Bagikan:

JAKARTA - Perdana Menteri Estonia Kaja Kallas pada Hari Minggu menolak surat perintah penangkapan yang dikeluarkan oleh Rusia, mengatakan itu hanya upaya untuk mengintimidasinya di tengah spekulasi dia bisa mendapatkan jabatan penting di Uni Eropa, menegaskan ketidaktakutannya.

Estonia yang pernah dikuasai oleh Moskow namun kini menjadi anggota Uni Eropa dan NATO, menjadi pendukung Kyiv dengan Kallas menjadi salah satu pengkritik Moskow yang paling vokal sejak invasi Rusia ke Ukraina hampir dua tahun lalu.

Polisi Rusia memasukkan dia dan beberapa politisi Baltik lainnya ke dalam daftar orang yang dicari pada 13 Februari, terkait rencana untuk menghancurkan monumen era Uni Soviet.

"Hal ini dimaksudkan untuk mengintimidasi dan membuat saya menahan diri dari keputusan yang seharusnya saya ambil,” kata Kallas kepada Reuters dalam sebuah wawancara di sela-sela Konferensi Keamanan Munich, melansir Reuters 19 Februari.

"Tetapi ini adalah pedoman Rusia. Tidak ada yang mengejutkan dan kami tidak takut," tegasnya.

Profil tinggi Kallas dalam mendorong Uni Eropa untuk berbuat lebih banyak dalam mendukung Ukraina, telah menimbulkan spekulasi di Brussel, ia dapat mengambil peran senior setelah pemilihan parlemen Uni Eropa berikutnya pada Bulan Juni, mungkin sebagai kepala kebijakan luar negeri.

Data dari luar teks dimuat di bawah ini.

(** * DevDonalds cookbook: entry validation, ingredient resolution, summary

    A shallow embedding of [src/backend/py_template/devdonalds.py]
    ([create_entry], [summary], [get_base_ingredient_counts]) together with
    the properties of its specification.

    The handlers work on the values [request.get_json()] produces, which are
    dynamically typed; they are embedded as [pyval].  The global [cookbook]
    dictionary is a [gmap string pyval] that is passed explicitly. *)

From stdpp Require Import base option list strings gmap fin_maps fin_map_dom relations.
From Stdlib Require Import ZArith Lia.

Set Warnings "-register-all,-clear-no-such-hyp".

Local Open Scope string_scope.
Local Open Scope list_scope.
Local Open Scope Z_scope.

(** ** Python values *)

(** Python floats are IEEE doubles.  The handlers never inspect one beyond its
    truth value; arithmetic reaches one only through a [quantity] or a
    [cookTime] that validation would have refused.  They are kept abstract:
    every statement below holds for any implementation of these operations. *)
Class FloatOps (float : Type) := {
  float_of_int : Z -> option float;      (* [None]: OverflowError *)
  float_mul : float -> float -> float;
  float_add : float -> float -> float;
  float_nonzero : float -> bool          (* truth value: [f != 0.0] *)
}.

(** What [json.loads] can return.  A [dict] keeps its insertion order (Python
    3.7), so it is an association list; [dict_get] reads the first binding of
    a key and [dict_set] never adds a second one. *)
Inductive pyval (float : Type) : Type :=
  | PNone
  | PBool (b : bool)
  | PInt (z : Z)
  | PFloat (f : float)
  | PStr (s : string)
  | PList (l : list (pyval float))
  | PDict (d : list (string * pyval float)).
(** X3.  No chunk holds a carriage return or a line feed, whatever the
    text and the width: a description never breaks a line of the
    statement. *)
Theorem chunks_hold_no_newline (text : string) (chunk_len : Z) (chunks : list string) :
  _split_text_chunks text chunk_len = Ok chunks ->
  Forall (fun chunk => str_forall (fun c => negb (is_nl c)) chunk = true) chunks.
Proof. apply chunks_hold_no_newline_aux. Qed.

Lemma chunks_hold_no_newline_witness :
  _split_text_chunks ("ab" ++ String CR (String LF "cd"))%string 3 = Ok ["ab "; " cd"] /\
  Forall (fun chunk => str_forall (fun c => negb (is_nl c)) chunk = true) ["ab "; " cd"].
Proof.
  assert (H : _split_text_chunks ("ab" ++ String CR (String LF "cd"))%string 3
              = Ok ["ab "; " cd"]) by reflexivity.
  split; [exact H|].
  apply (@chunks_hold_no_newline _ _ _ H).
Defined.

Lemma chunks_join_35 (description : string) (chunks : list string) :
  _split_text_chunks description 35 = Ok chunks ->
  join0 chunks = normalize_text description.
Proof.
  rewrite split_text_chunks_35. intro H; injection H as <-.
  destruct (truthy (normalize_text description)) eqn:Ht.
  - assert (P35 : (0 < 35)%nat) by lia.
    unfold range0. apply slices_join; [exact P35 | apply (range0_count P35)].
  - apply truthy_false_iff in Ht. now rewrite Ht.
Qed.

Lemma str_forall_join0 (p : ascii -> bool) (l : list string) :
  Forall (fun s => str_forall p s = true) l -> str_forall p (join0 l) = true.
Proof.
  induction 1 as [|x l Hx _ IH]; [reflexivity|].
  rewrite join0_cons, str_forall_app, Hx, IH. reflexivity.
Qed.
Lemma collect_results_of w d r :
  valid_domain d = true ->
  collect_results w (path_join __dirname ["results"; d]) d r
  = (chosen_results w d r, results_effects w d).
Proof.
  intros H. unfold collect_results, readResults, chosen_results, results_effects.
  pose proof (results_file_of d (VStr "json") H) as E.
  change (results_filename d (VStr "json")) with (report_name d) in E.
  change (results_filename d (VStr "json")) with (report_name d).
  rewrite E. fold (report_file d). cbn [is_json String.eqb Ascii.eqb Bool.eqb].
  unfold from_output.
  destruct (access w (report_file d)) as [m|].
  - destruct (JSON_parse (output r)); reflexivity.
  - destruct (read_file_sync w (report_file d)) as [data|m].
    + destruct (JSON_parse data) as [j|m]; [reflexivity|].
      destruct (JSON_parse (output r)); reflexivity.
    + destruct (JSON_parse (output r)); reflexivity.
Qed.

(** The argument list of both children for the request [b]. *)
Definition request_args (w : world) (b : body) (d : string) : list jsval :=
  script_args w (VStr d) (results_root ++ [d])%list (timeout b) (workers b)
    (verbose b) (jsonOnly b) (csvOnly b).

Definition spawns (w : world) (b : body) (d : string) : list effect :=
  map (fun command => Spawn command (request_args w b d)) (spawned (run (events w))).
(* ===== verification/_CoqProject ===== *)
-Q . S2P
Prelude.v
PyJson.v
PyStr.v
FileSystem.v
Journal.v
Directory.v
Session.v
Remote.v
Cli.v
BackupPage.v
SidebarPages.v
AppTurn.v
Render.v
AppPage.v
HistoryPages.v
FrontEnds.v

Dia mengatakan bahwa spekulasi juga berkontribusi terhadap agresi Rusia terhadapnya.

"Sulit untuk menjadi populer," katanya ironis.

"Rusia juga telah melihat hal itu, dan itulah mengapa mereka mengeluarkan surat perintah penangkapan untuk benar-benar menekankan argumen terbesar terhadap saya, bahwa saya adalah sebuah provokasi terhadap Rusia," lanjutnya.

Ketika ditanya apakah dia tertarik dengan peran Eropa di masa depan, dia berkata: "Kami belum sampai di sana. Saya Perdana Menteri Estonia," tandasnya.

Diberitakan sebelumnya, PM Kallas bersama Menteri Luar Negeri Estonia Taimar Peterkop dan Menteri Kebudayaan Lithuania Simonas Kairys, masuk daftar pencarian polisi Rusia, terkait rencana untuk menghancurkan monumen era Uni Soviet.

Juru bicara Kremlin Dmitry Peskov mengatakan Kallas dicari karena "penodaan memori sejarah". Sedangkan kantor berita negara TASS mengatakan para pejabat Negara Baltik dituduh "menghancurkan monumen tentara Soviet".

Sedangkan Juru bicara Kementerian Luar Negeri Rusia Maria Zakharova mengatakan: "Ini hanyalah permulaan".

"Kejahatan terhadap kenangan para pembebas Nazisme dan fasisme di dunia harus dituntut," kata Zakharova.

Politisi Baltik berisiko ditangkap hanya jika mereka melintasi perbatasan Rusia, jika tidak, menyatakan mereka diinginkan tidak akan memiliki konsekuensi nyata.